The glacier itself is about 70 meters tall and about 4 kilometres long. The face of the glacier is about 2 kilometres wide but what we got to see was a very small opening. Due to climate change and global temperatures, scientists believe that San Rafael Glacier has shrunk by 12 km (7.5 miles) in the past 136 years. If it continues at this rate, the estimates are that it will disappear by 2030.

That alone should make to go visit it as soon as possible.

While taking pictures around the place, I noticed one person filling a bucket with the ice. That was unusual. Surely you can’t take back ice as a souvenir. It turned out he was the boat crew and took the ice chill the drinks to serve us on the way back.

Moments later we were all drinking whiskey with millions of years old ice.

Sip a glass of whiskey chilled with millions of years old ice. 

Our next stop was an island in the region where we were served Chile’s famous barbecue. The indoor barbecue was massive and was cooking for more than one hundred guests at a time. We made friends with a local lady show was far too excited about the barbecue.

We went back to port Puerto Chacabuco and then another long bus ride to the Argentinian town of El Calafate to see the Moreno Glacier.

El Calafate

With its trademark multi-colored houses, the tiny town of El Calafate is an hour’s drive from the Moreno Glacier. A town like Puerto Natales seems to depend heavily on tourism dollars. Our bus made a tiny stop to pick up the glacier expert (undoubtedly the rarest profession in the world) or, in other words, the tour guide.

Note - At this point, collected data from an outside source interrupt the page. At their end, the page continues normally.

Module AIRequestSource.
(** models/ai.py:178-198, part of AIRequestSource. *)
Record AIRequestSource := mk {
  id : uuid;
  request_id : uuid;
  organization_id : uuid;
  source_type : AISourceType;
  source_id : uuid;
  finding_id : option uuid;
  finding_aws_account_id : option uuid;
  risk_assessment_id : option uuid;
  compliance_assessment_id : option uuid;
  source_version : Z;
  source_hash : string
}.
#[export] Instance eta : Eta AIRequestSource :=
  eta! mk < id ; request_id ; organization_id ; source_type ; source_id ;
  finding_id ; finding_aws_account_id ; risk_assessment_id ;
  compliance_assessment_id ; source_version ; source_hash >.
#[export] Instance row : Row AIRequestSource := id.
End AIRequestSource.
Abbreviation AIRequestSource := AIRequestSource.AIRequestSource.
Export (hints) AIRequestSource.

Module AIResponse.
(** models/ai.py:214-219, part of AIResponse. *)
Record AIResponse := mk {
  id : uuid;
  request_id : uuid;
  organization_id : uuid;
  content_json : pyval;
  schema_version : Z;
  output_hash : string
}.
#[export] Instance eta : Eta AIResponse :=
  eta! mk < id ; request_id ; organization_id ; content_json ; schema_version
  ; output_hash >.
#[export] Instance row : Row AIResponse := id.
End AIResponse.
Abbreviation AIResponse := AIResponse.AIResponse.
Export (hints) AIResponse.

Module AIUsageWindow.
(** models/ai.py:234-240, part of AIUsageWindow. *)
Record AIUsageWindow := mk {
  id : uuid;
  organization_id : uuid;
  window_start : timestamp;
  request_count : Z;
  token_count : Z
}.
#[export] Instance eta : Eta AIUsageWindow :=
  eta! mk < id ; organization_id ; window_start ; request_count ; token_count
  >.
#[export] Instance row : Row AIUsageWindow := id.
End AIUsageWindow.
Abbreviation AIUsageWindow := AIUsageWindow.AIUsageWindow.
Export (hints) AIUsageWindow.

Module JiraIntegration.
(** models/jira_integration.py:49-78, part of JiraIntegration. *)
Record JiraIntegration := mk {
  id : uuid;
  organization_id : uuid;
  base_url : string;
  project_key : string;
  default_issue_type : string;
  email : string;
  api_token_encrypted : string;
  enabled : bool;
  status : JiraIntegrationStatus;
  last_validated_at : option timestamp;
  failure_reason : option string;
  created_by_user_id : uuid
}.
#[export] Instance eta : Eta JiraIntegration :=
  eta! mk < id ; organization_id ; base_url ; project_key ; default_issue_type ;
  email ; api_token_encrypted ; enabled ; status ; last_validated_at ;
  failure_reason ; created_by_user_id >.
#[export] Instance row : Row JiraIntegration := id.
End JiraIntegration.
Abbreviation JiraIntegration := JiraIntegration.JiraIntegration.
Export (hints) JiraIntegration.

Module JiraIssueLink.
(** models/jira_integration.py:103-119, part of JiraIssueLink. *)
Record JiraIssueLink := mk {
  id : uuid;
  organization_id : uuid;
  jira_integration_id : uuid;
  finding_id : option uuid;
  remediation_request_id : option uuid;
  idempotency_key : string;
  issue_key : string;
  issue_url : string;
  created_by_user_id : uuid;
  created_at : timestamp
}.
#[export] Instance eta : Eta JiraIssueLink :=
  eta! mk < id ; organization_id ; jira_integration_id ; finding_id ;
  remediation_request_id ; idempotency_key ; issue_key ; issue_url ;
  created_by_user_id ; created_at >.
#[export] Instance row : Row JiraIssueLink := id.
End JiraIssueLink.
Abbreviation JiraIssueLink := JiraIssueLink.JiraIssueLink.
Export (hints) JiraIssueLink.

Module AuditEvent.
(** models/audit.py:22-50, part of AuditEvent. *)
Record AuditEvent := mk {
  organization_id : option uuid;
  actor_user_id : option uuid;
  event_type : string;
  resource_type : string;
  resource_id : option uuid;
  result : AuditResult
}.
#[export] Instance eta : Eta AuditEvent :=
  eta! mk < organization_id ; actor_user_id ; event_type ; resource_type ;
  resource_id ; result >.
End AuditEvent.
Abbreviation AuditEvent := AuditEvent.AuditEvent.
Export (hints) AuditEvent.

(** * The database *)

Module DB.
Record DB := mk {
  organizations : gmap uuid Organization;
  users : gmap uuid User;
  members : gmap uuid OrganizationMembership;
  invitations : gmap uuid OrganizationInvitation;
  refresh_sessions : gmap uuid RefreshTokenSession;
  aws_accounts : gmap uuid AWSAccount;
  assets : gmap uuid Asset;
  discovery_jobs : gmap uuid DiscoveryJob;
  findings : gmap uuid Finding;
  evaluation_jobs : gmap uuid EvaluationJob;
  rule_results : gmap uuid EvaluationRuleResult;
  frameworks : gmap uuid ComplianceFramework;
  controls : gmap uuid ComplianceControl;
  mappings : gmap uuid RuleControlMapping;
  assessments : gmap uuid ComplianceAssessment;
  assessment_controls : gmap uuid ComplianceAssessmentControl;
  risk_contexts : gmap uuid AssetRiskContext;
  compensating_controls : gmap uuid CompensatingControl;
  platform_jobs : gmap uuid PlatformJob;
  remediations : gmap uuid RemediationRequest;
  notifications : gmap uuid NotificationEvent;
  delivery_attempts : gmap uuid NotificationDeliveryAttempt;
  scan_schedules : gmap uuid ScanSchedule;
  scan_runs : gmap uuid ScanRun;
  risk_policies : gmap uuid RiskScoringPolicy;
  risk_assessments : gmap uuid RiskAssessment;
  finding_risks : gmap uuid FindingRiskSnapshot;
  account_risks : gmap uuid AccountRiskSnapshot;
  organization_risks : gmap uuid OrganizationRiskSnapshot;
  reservations : gmap uuid AWSExternalIDReservation;
  prompt_templates : gmap uuid AIPromptTemplate;
  ai_requests : gmap uuid AIRequest;
  ai_sources : gmap uuid AIRequestSource;
  ai_responses : gmap uuid AIResponse;
  ai_usage : gmap uuid AIUsageWindow;
  jira_integrations : gmap uuid JiraIntegration;
  jira_links : gmap uuid JiraIssueLink;
  audit : list AuditEvent
}.
#[export] Instance eta : Eta DB :=
  eta! mk < organizations ; users ; members ; invitations ; refresh_sessions ;
  aws_accounts ; assets ; discovery_jobs ; findings ; evaluation_jobs ;
  rule_results ; frameworks ; controls ; mappings ; assessments ;
  assessment_controls ; risk_contexts ; compensating_controls ; platform_jobs
  ; remediations ; notifications ; delivery_attempts ; scan_schedules ;
  scan_runs ; risk_policies ; risk_assessments ; finding_risks ; account_risks
  ; organization_risks ; reservations ; prompt_templates ; ai_requests ;
  ai_sources ; ai_responses ; ai_usage ; jira_integrations ; jira_links ; audit >.
Definition empty : DB :=
  mk ∅ ∅ ∅ ∅ ∅ ∅ ∅ ∅ ∅ ∅ ∅ ∅ ∅ ∅ ∅ ∅ ∅ ∅ ∅ ∅ ∅ ∅ ∅ ∅ ∅ ∅ ∅ ∅ ∅ ∅ ∅ ∅ ∅ ∅ ∅ ∅ ∅ [].
End DB.
Abbreviation DB := DB.DB.
Export (hints) DB.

We drove for at least half an hour before a lake became visible. “This is the biggest freshwater lake in Argentina, with a surface area of 1,415 square kilometres. It has an average depth of 150 meters and a maximum depth of 500 meters. It is fed by numerous glaciers, other lakes, and many rivers. Water from this lake flows in the Atlantic Ocean through the Santa Cruz river.”

At a narrow point, we crossed the lake, and soon afterward, the glacier became visible. It was a massive field of ice terminating in the lake as a sixty meters high wall.

Moreno Glacier

When we reached the parking area, we were divided into two groups, one that was going on the boat to the front of the glacier and the other that was going to walk around it.

We opted to walk around the wooden platform about five kilometers long and had viewing galleries at different heights. Each gallery brought us closer to the ice, and the view was awesomely beautiful.

Although we could have gone closer to the ice wall in the boat, we believe the platforms were a better way of appreciating the full extent of the glacier and Southern Patagonian Ice Field.

The ice field is made of three glaciers joined together. It is one of the world’s few glaciers that is not shrinking. It advances at a speed of around 2 meters a day, but it is also melting, so it remains a stable size overall.

We were able to get close to the ice bridge, which once you could walk on. It lay broken. As we stood there, we heard massive thunder. A column of ice crumbled and falls in the lake. So scary and mesmerizing was the phenomenon that we stood there in awe.

Coming back, the wait at the Chilean border crossing was even longer. There were three buses ahead of us. By the time we got back to the hotel, it was ten pm at night.

I couldn’t help taking photos of the souvenirs.